In the imposing Stadium of Light, with its resident eagles and half-time ritual of paper-aeroplane launching, Torres was sharp and eager without locating the target and Ramires was consistently effective. At the back, Luiz excelled in the ground where his suave defending persuaded Chelsea to pay £23 million for him, and Terry, who is ignoring his injuries, slugged it out with the combative Oscar Cardozo.
This game looked every inch a sideshow to the main Champions League action. It remains hard to believe that the eventual winner was on show in this eagle’s lair. On 67 minutes, after Jardel had drawn a fine save from Cech, Lampard finally joined the drama, replacing Meireles, who is miscast in defensive-midfield positions.

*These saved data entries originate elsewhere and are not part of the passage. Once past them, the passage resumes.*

(* ===== verification/ToyJson.v ===== *)
(** * A concrete [serde_json] for heads

    A head is written as a tree of numbers and strings, and the tree as a
    sequence of tokens.  It satisfies the laws of [HeadJson] and computes. *)

From S2P Require Import Prelude Bytes Externals Hash RunFormat Head.
From stdpp Require Import countable list.
From Stdlib Require Import Lia.

Abbreviation tree := (gen_tree (N + string)).

Definition t_N (n : N) : tree := GenLeaf (inl n).
Definition t_str (s : string) : tree := GenLeaf (inr s).
Definition t_hash (h : Hash32) : tree := t_N (from_be (arr h)).

Definition un_N (m : N) (t : tree) : option N :=
  match t with GenLeaf (inl n) => if (n <=? m)%N then Some n else None | _ => None end.
Definition un_str (t : tree) : option string :=
  match t with GenLeaf (inr s) => Some s | _ => None end.
Definition un_hash (t : tree) : option Hash32 :=
  match t with GenLeaf (inl n) => to_array 32 (to_be 32 n) | _ => None end.

Definition t_ref (r : Ref) : tree := GenNode 0 [t_hash (r_digest r); t_N (r_length r)].
Definition un_ref (t : tree) : option Ref :=
  match t with
  | GenNode _ [d; l] =>
      d ← un_hash d; l ← un_N u32_max l; Some {| r_digest := d; r_length := l |}
  | _ => None
  end.

Definition t_run (r : Run) : tree :=
  GenNode 0 [t_N (run_start r); t_N (run_end r); t_N (run_weight r); t_N (run_keys r);
             t_N (run_shards r); t_ref (run_root r); t_str (run_root_bytes r)].
Definition un_run (t : tree) : option Run :=
  match t with
  | GenNode _ [s; e; w; k; h; r; b] =>
      s ← un_N u64_max s; e ← un_N u64_max e; w ← un_N u64_max w; k ← un_N u64_max k;
      h ← un_N u32_max h; r ← un_ref r; b ← un_str b;
      Some {| run_start := s; run_end := e; run_weight := w; run_keys := k; run_shards := h;
              run_root := r; run_root_bytes := b |}
  | _ => None
  end.

Definition t_option {A} (f : A → tree) (o : option A) : tree :=
  GenNode 0 (match o with Some a => [f a] | None => [] end).
Definition un_option {A} (f : tree → option A) (t : tree) : option (option A) :=
  match t with
  | GenNode _ [] => Some None
  | GenNode _ [a] => a ← f a; Some (Some a)
  | _ => None
  end.
Definition t_list {A} (f : A → tree) (l : list A) : tree := GenNode 0 (map f l).
Definition un_list {A} (f : tree → option A) (t : tree) : option (list A) :=
  match t with GenNode _ l => mapM f l | _ => None end.

Definition t_head (h : Head) : tree :=
  GenNode 0 [t_str (h_magic h); t_N (h_chain_id h); t_hash (h_genesis h); t_N (h_number h);
             t_hash (h_hash h); t_hash (h_state_root h); t_hash (h_input_sha256 h);
             t_option t_ref (h_parent h); t_list t_run (h_l0 h);
             t_list (t_option t_run) (h_levels h)].
Definition un_head (t : tree) : option Head :=
  match t with
  | GenNode _ [m; c; g; n; h; s; i; p; l; v] =>
      m ← un_str m; c ← un_N u64_max c; g ← un_hash g; n ← un_N u64_max n; h ← un_hash h;
      s ← un_hash s; i ← un_hash i; p ← un_option un_ref p; l ← un_list un_run l;
      v ← un_list (un_option un_run) v;
      Some {| h_magic := m; h_chain_id := c; h_genesis := g; h_number := n; h_hash := h;
              h_state_root := s; h_input_sha256 := i; h_parent := p; h_l0 := l; h_levels := v |}
  | _ => None
  end.

(** A tree as a sequence of tokens, and a token as bytes. *)
Definition token : Type := nat * nat + (N + string).
Definition token_bytes (t : token) : bytes :=
  match t with
  | inl (n, label) => Byte.x02 :: to_be 4 (N.of_nat n) ++ to_be 4 (N.of_nat label)
  | inr (inl n) => Byte.x00 :: to_be 32 n
  | inr (inr s) => Byte.x01 :: to_be 4 (N.of_nat (String.length s)) ++ byte_string s
  end.
Fixpoint bytes_tokens (fuel : nat) (b : bytes) : option (list token) :=
  match fuel, b with
  | _, [] => Some []
  | O, _ => None
  | S fuel, tag :: b =>
      match byte_N tag with
      | 0%N =>
          l ← bytes_tokens fuel (drop 32 b); Some (inr (inl (from_be (take 32 b))) :: l)
      | 1%N =>
          let n := N.to_nat (from_be (take 4 b)) in
          l ← bytes_tokens fuel (drop n (drop 4 b));
          Some (inr (inr (String.string_of_list_byte (take n (drop 4 b)))) :: l)
      | 2%N =>
          l ← bytes_tokens fuel (drop 8 b);
          Some (inl (N.to_nat (from_be (take 4 b)), N.to_nat (from_be (take 4 (drop 4 b)))) :: l)
      | _ => None
      end
  end.

Definition head_bytes (h : Head) : bytes := flat_map token_bytes (gen_tree_to_list (t_head h)).
Definition bytes_head (b : bytes) : option Head :=
  l ← bytes_tokens (length b) b; t ← gen_tree_of_list [] l; un_head t.

(** Writing checks that what it wrote is read back, as it is for every head
    whose fields fit. *)
Definition toy_json : HeadJson :=
  {| head_to_json := λ h,
       let b := head_bytes h in
       if bool_decide (bytes_head b = Some h) then Ok b else bail "unrepresentable head";
     head_from_json := λ b, ok_or (bytes_head b) "invalid JSON" |}.

Lemma un_N_le m t n : un_N m t = Some n → (n <= m)%N.
Proof. destruct t as [[k|]|]; simpl; try done. destruct (_ <=? _)%N eqn:E; [|done]. bool_prop. by intros [= <-]. Qed.
Lemma un_ref_wf t r : un_ref t = Some r → (r_length r <= u32_max)%N.
Proof.
  destruct t as [|k [|d [|l []]]]; try done. cbn [un_ref]. intros (x & _ & Hl)%bind_Some.
  apply bind_Some in Hl as (n & Hn & [= <-]). by eapply un_N_le.
Qed.


(** Split a successful chain of option binds. *)
Ltac binds H :=
  lazymatch type of H with
  | (_ ← _; _) = Some _ =>
      let x := fresh "x" in let E := fresh "E" in
      apply bind_Some in H as (x & E & H); binds H
  | _ => idtac
  end.

Lemma un_run_wf t r : un_run t = Some r → wf_run r.
Proof.
  destruct t as [|k [|s [|e [|w [|n [|h [|d [|b []]]]]]]]]; try done. cbn [un_run]. intros Hr.
  binds Hr. injection Hr as <-. split; simpl; try by eapply un_N_le. by eapply un_ref_wf.
Qed.

Lemma un_option_Some {A} (g : tree → option A) t a : un_option g t = Some (Some a) → ∃ t', g t' = Some a.
Proof.
  destruct t as [|k [|x []]]; try done. simpl. intros (y & Hy & [= ->])%bind_Some. eauto.
Qed.
Lemma un_list_Some {A} (g : tree → option A) t l a : un_list g t = Some l → a ∈ l → ∃ t', g t' = Some a.
Proof.
  destruct t as [|k ts]; [done|]. simpl. intros Hm%mapM_Some Ha.
  apply list_elem_of_lookup_1 in Ha as [i Hi].
  destruct (Forall2_lookup_r _ _ _ _ _ Hm Hi) as (t' & _ & Ht). eauto.
Qed.


Lemma un_head_wf t h : un_head t = Some h → wf_head h.
Proof.
  destruct t as [|k [|m [|c [|g [|n [|hh [|s [|i [|p [|l [|v []]]]]]]]]]]]; try done.
  cbn [un_head]. intros Hh. binds Hh. injection Hh as <-. split; simpl.
  - by eapply un_N_le.
  - by eapply un_N_le.
  - intros r ->. apply un_option_Some in E6 as [t' Ht]. by eapply un_ref_wf.
  - apply Forall_forall. intros r Hr. eapply un_list_Some in E7 as [t' Ht]; [|done]. by eapply un_run_wf.
  - intros r Hr. eapply un_list_Some in E8 as [t' Ht]; [|done].
    apply un_option_Some in Ht as [t'' Ht]. by eapply un_run_wf.
Qed.

Lemma toy_json_laws : @HeadJsonLaws toy_json.
Proof.
  split; cbn [head_to_json head_from_json toy_json].
  - intros h b. case_bool_decide as E; [|done]. intros [= <-] _. by rewrite E.
  - intros b h. unfold bytes_head. destruct (bytes_tokens _ b) as [l|]; [|done]. cbn [mbind option_bind].
    destruct (gen_tree_of_list [] l) as [t|]; [|done]. cbn [mbind option_bind].
    destruct (un_head t) as [h'|] eqn:E; [|done]. intros [= <-]. by eapply un_head_wf.
Qed.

Lampard’s presence reassured the wedge of Chelsea supporters whose hopes had seldom risen above a respectable scoreline here and a repeat of the Napoli heroics at Stamford Bridge.
With all this uncertainty, and silence from above, the world’s best club competition still offers a shot at salvation for the least impressive Chelsea side of the Abramovich era. The impetus will evidently have to come from Terry, Lampard, Drogba, Ashley Cole, Luiz, Essien and Ramires, who remain the club’s biggest assets, along with Mata, who could do with a few kindred spirits around him.
Torres can still join this core. It remains impossible to give up on him. His breakaway on the right and cross to Kalou broke the deadlock and punished Benfica for their inaccuracies. If anyone knows the words to The Way We Were, it must be Torres.